TASK INPUT =
========================================

(* ===== verification/MemKeep.v ===== *)
(** * Kernel memory that is there stays there

    The transfers between message buffers, kernel memory and user memory
    store bytes; none of them takes memory away. *)

From S2P Require Import Prelude Iovec MsgQueue.

Module MemKeep.
Import Usercopy Iovec MsgQueue.

(** ** What a store leaves *)

Lemma kwrite_lookup bs : forall a k k', kwrite a bs k = Some k' -> forall x,
  k' !! x = if (a <=? x) && (x <? a + Z.of_nat (length bs)) then bs !! Z.to_nat (x - a) else k !! x.
Proof.
  induction bs as [|b bs IH]; simpl; intros a k k'.
  - intros [= <-] x. destruct (_ && _) eqn:E; [|done]. zbool. lia.
  - destruct (k !! a); [|done]. simpl. intros Hw x. rewrite (IH _ _ _ Hw x). destruct (decide (x = a)) as [->|Hne].
    + rewrite (proj2 (Z.leb_gt (a + 1) a)) by lia. rewrite andb_false_l, (proj2 (Z.leb_le a a)), (proj2 (Z.ltb_lt a _)) by lia.
      rewrite Z.sub_diag. simpl. by rewrite lookup_insert_eq.
    + rewrite lookup_insert_ne by done. replace (a <=? x) with (a + 1 <=? x) by (apply eq_true_iff_eq; zbool; lia).
      replace (a + 1 + Z.of_nat (length bs)) with (a + Z.of_nat (S (length bs))) by lia.
      destruct (a + 1 <=? x) eqn:E1; [|done]. zbool. rewrite !andb_true_l. destruct (_ <? _); [|done].
      by replace (Z.to_nat (x - a)) with (S (Z.to_nat (x - (a + 1)))) by lia.
Qed.

Lemma kread_lookup n : forall a k bs, kread a n k = Some bs <->
  length bs = n /\ forall i, (i < n)%nat -> k !! (a + Z.of_nat i) = bs !! i.
Proof.
  induction n as [|n IH]; intros a k bs; simpl.
  - split; [intros [= <-]; split; [done|lia]|]. intros [Hl _]. by destruct bs.
  - split.
    + destruct (k !! a) as [b|] eqn:Eb; [|done]. simpl. destruct (kread (a + 1) n k) as [bs'|] eqn:E; [|done].
      intros [= <-]. apply IH in E as [Hl Hi]. simpl. split; [lia|]. intros [|i] Hlt; [by rewrite Z.add_0_r|].
      simpl. rewrite <- Hi by lia. f_equal. lia.
    + intros [Hl Hi]. destruct bs as [|b bs]; [done|]. pose proof (Hi O ltac:(lia)) as H0. rewrite Z.add_0_r in H0.
      simpl in H0. rewrite H0. simpl. rewrite (proj2 (IH (a + 1) k bs)); [done|]. split; [simpl in Hl; lia|].
      intros i Hlt. change (bs !! i) with ((b :: bs) !! S i). rewrite <- Hi by lia. f_equal. lia.
Qed.

Lemma kread_written a bs k k' : kwrite a bs k = Some k' -> kread a (length bs) k' = Some bs.
Proof.
  intros Hw. apply kread_lookup. split; [done|]. intros i Hi. rewrite (kwrite_lookup _ _ _ _ Hw).
  rewrite (proj2 (Z.leb_le _ _)), (proj2 (Z.ltb_lt _ _)) by lia. simpl. f_equal. lia.
Qed.

Lemma kread_apart a bs k k' b n : kwrite a bs k = Some k' ->
  b + Z.of_nat n <= a \/ a + Z.of_nat (length bs) <= b -> kread b n k' = kread b n k.
Proof.
  intros Hw Hap. apply option_eq. intros xs. rewrite !kread_lookup. apply and_iff_compat_l. split; intros H i Hi;
    rewrite <- (H i Hi), (kwrite_lookup _ _ _ _ Hw); (destruct (_ && _) eqn:E; [zbool; lia|done]).
Qed.

(** ** Nothing goes away *)

Definition mem_kept (m m' : mem) : Prop := forall a, is_Some (kernel m !! a) -> is_Some (kernel m' !! a).

Lemma mem_kept_refl m : mem_kept m m.
Proof. by intros a. Qed.

#[export] Hint Resolve mem_kept_refl : core.

Lemma mem_kept_trans m1 m2 m3 : mem_kept m1 m2 -> mem_kept m2 m3 -> mem_kept m1 m3.
Proof. intros H1 H2 a Ha. by apply H2, H1. Qed.

Definition mkeep {A} (m : M mem A) : Prop := forall s a s', m s = Done a s' -> mem_kept s s'.

Lemma mkeep_bind {A B} (m : M mem A) (f : A -> M mem B) : mkeep m -> (forall a, mkeep (f a)) -> mkeep (bind m f).
Proof.
  intros Hm Hf s b s'. unfold bind. destruct (m s) as [a s1|] eqn:E; [|done]. intros Hb.
  eapply mem_kept_trans; [by eapply Hm|by eapply Hf].
Qed.

Lemma mkeep_ret {A} (a : A) : mkeep (ret a).
Proof. by intros s b s' [= _ <-]. Qed.

Lemma mkeep_gets {A} (f : mem -> A) : mkeep (gets f).
Proof. by intros s b s' [= _ <-]. Qed.

Lemma mkeep_panic {A} : mkeep (panic (A := A)).
Proof. done. Qed.

Lemma mkeep_bad {A} : mkeep (bad_access (A := A)).
Proof. done. Qed.

Lemma mkeep_deref {A} (o : option A) : mkeep (deref o).
Proof. destruct o; [apply mkeep_ret|done]. Qed.

Lemma mkeep_assert b : mkeep (assert_ b).
Proof. destruct b; [apply mkeep_ret|done]. Qed.

Lemma kwrite_kept bs : forall a k k', kwrite a bs k = Some k' -> forall x, is_Some (k !! x) -> is_Some (k' !! x).
Proof.
  induction bs as [|b bs IH]; simpl; intros a k k'; [by intros [= <-]|].
  destruct (k !! a); [|done]. simpl. intros Hw x Hx. apply (IH _ _ _ Hw). rewrite lookup_insert_is_Some.
  destruct (decide (a = x)); tauto.
Qed.

Lemma mkeep_memcpy_to a bs : mkeep (memcpy_to a bs).
Proof.
  intros s u s'. unfold memcpy_to. destruct (kwrite _ _ _) as [k|] eqn:E; [|done]. intros [= _ <-] x. by eapply kwrite_kept.
Qed.

Lemma mkeep_memcpy_from a n : mkeep (memcpy_from a n).
Proof. intros s u s'. unfold memcpy_from. by destruct (kread _ _ _); intros [= _ <-]. Qed.

Lemma mkeep_copy_to_user a bs : mkeep (copy_to_user a bs).
Proof. by intros s u s' [= _ <-] x. Qed.

#[export] Hint Resolve mkeep_ret mkeep_gets mkeep_panic mkeep_bad mkeep_deref mkeep_assert mkeep_memcpy_to mkeep_memcpy_from
  mkeep_copy_to_user : trusty.

(** Go through a transfer. *)
Ltac mkeeps :=
  repeat first
    [ solve [eauto with trusty]
    | match goal with
      | |- mkeep (bind _ _) => apply mkeep_bind; [|intros ?]
      | |- mkeep (if ?b then _ else _) => destruct b
      | |- mkeep (match ?x with _ => _ end) => destruct x
      end
    | progress cbv zeta ].

Lemma mkeep_take n b : mkeep (take_exact n b).
Proof. unfold take_exact. mkeeps. Qed.

Lemma mkeep_fetch a i : mkeep (fetch_uiov a i).
Proof. unfold fetch_uiov, copy_from_user. mkeeps. Qed.

#[export] Hint Resolve mkeep_take mkeep_fetch : trusty.

Lemma mkeep_to_kern_loop n : forall iov b len c, mkeep (membuf_to_kern_loop n iov b len c).
Proof. induction n as [|n IH]; intros; simpl; mkeeps; apply IH. Qed.

Lemma mkeep_from_kern_loop n : forall len c st iov, mkeep (kern_to_membuf_loop n len c st iov).
Proof. induction n as [|n IH]; intros; simpl; mkeeps; apply IH. Qed.

Lemma mkeep_to_user_loop n : forall a i b len c, mkeep (membuf_to_user_loop n a i b len c).
Proof. induction n as [|n IH]; intros; simpl; mkeeps; apply IH. Qed.

Lemma mkeep_from_user_loop n : forall len c st a i, mkeep (user_to_membuf_loop n len c st a i).
Proof. induction n as [|n IH]; intros; simpl; unfold copy_from_user; mkeeps; apply IH. Qed.

#[export] Hint Resolve mkeep_to_kern_loop mkeep_from_kern_loop mkeep_to_user_loop mkeep_from_user_loop : trusty.

Lemma mkeep_to_kern iov n b len : mkeep (membuf_to_kern_iovec iov n b len).
Proof. unfold membuf_to_kern_iovec. mkeeps. Qed.

Lemma mkeep_from_kern len iov n : mkeep (kern_iovec_to_membuf len iov n).
Proof. unfold kern_iovec_to_membuf. mkeeps. Qed.

Lemma mkeep_to_user a n b len : mkeep (membuf_to_user_iovec a n b len).
Proof. unfold membuf_to_user_iovec. mkeeps. Qed.

Lemma mkeep_from_user len a n : mkeep (user_iovec_to_membuf len a n).
Proof. unfold user_iovec_to_membuf. mkeeps. Qed.

#[export] Hint Resolve mkeep_to_kern mkeep_from_kern mkeep_to_user mkeep_from_user : trusty.

Lemma mkeep_write mq msg : mkeep (write_item mq msg).
Proof. unfold write_item, load_msg, store_buf. mkeeps. Qed.

Lemma mkeep_read mq id off msg : mkeep (msg_read_locked mq id off msg).
Proof. unfold msg_read_locked. mkeeps. Qed.

Lemma mkeep_peek mq : mkeep (msg_peek_next_filled_locked mq).
Proof. unfold msg_peek_next_filled_locked. mkeeps. Qed.

Lemma mkeep_get mq : mkeep (msg_get_filled_locked mq).
Proof. unfold msg_get_filled_locked, set_item_state. mkeeps. Qed.

Lemma mkeep_put mq id : mkeep (put_item mq id).
Proof. unfold put_item, set_item_state. mkeeps. Qed.

#[export] Hint Resolve mkeep_write mkeep_read mkeep_peek mkeep_get mkeep_put : trusty.
End MemKeep.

========================================

ABOUT THIS TASK =
Quote exactly the lines running from the start of the listing above through the line where "Import Usercopy Iovec MsgQueue." is found, and output no other lines.

YOUR SOLUTION =
(* ===== verification/MemKeep.v ===== *)
(** * Kernel memory that is there stays there

    The transfers between message buffers, kernel memory and user memory
    store bytes; none of them takes memory away. *)

From S2P Require Import Prelude Iovec MsgQueue.

Module MemKeep.
Import Usercopy Iovec MsgQueue.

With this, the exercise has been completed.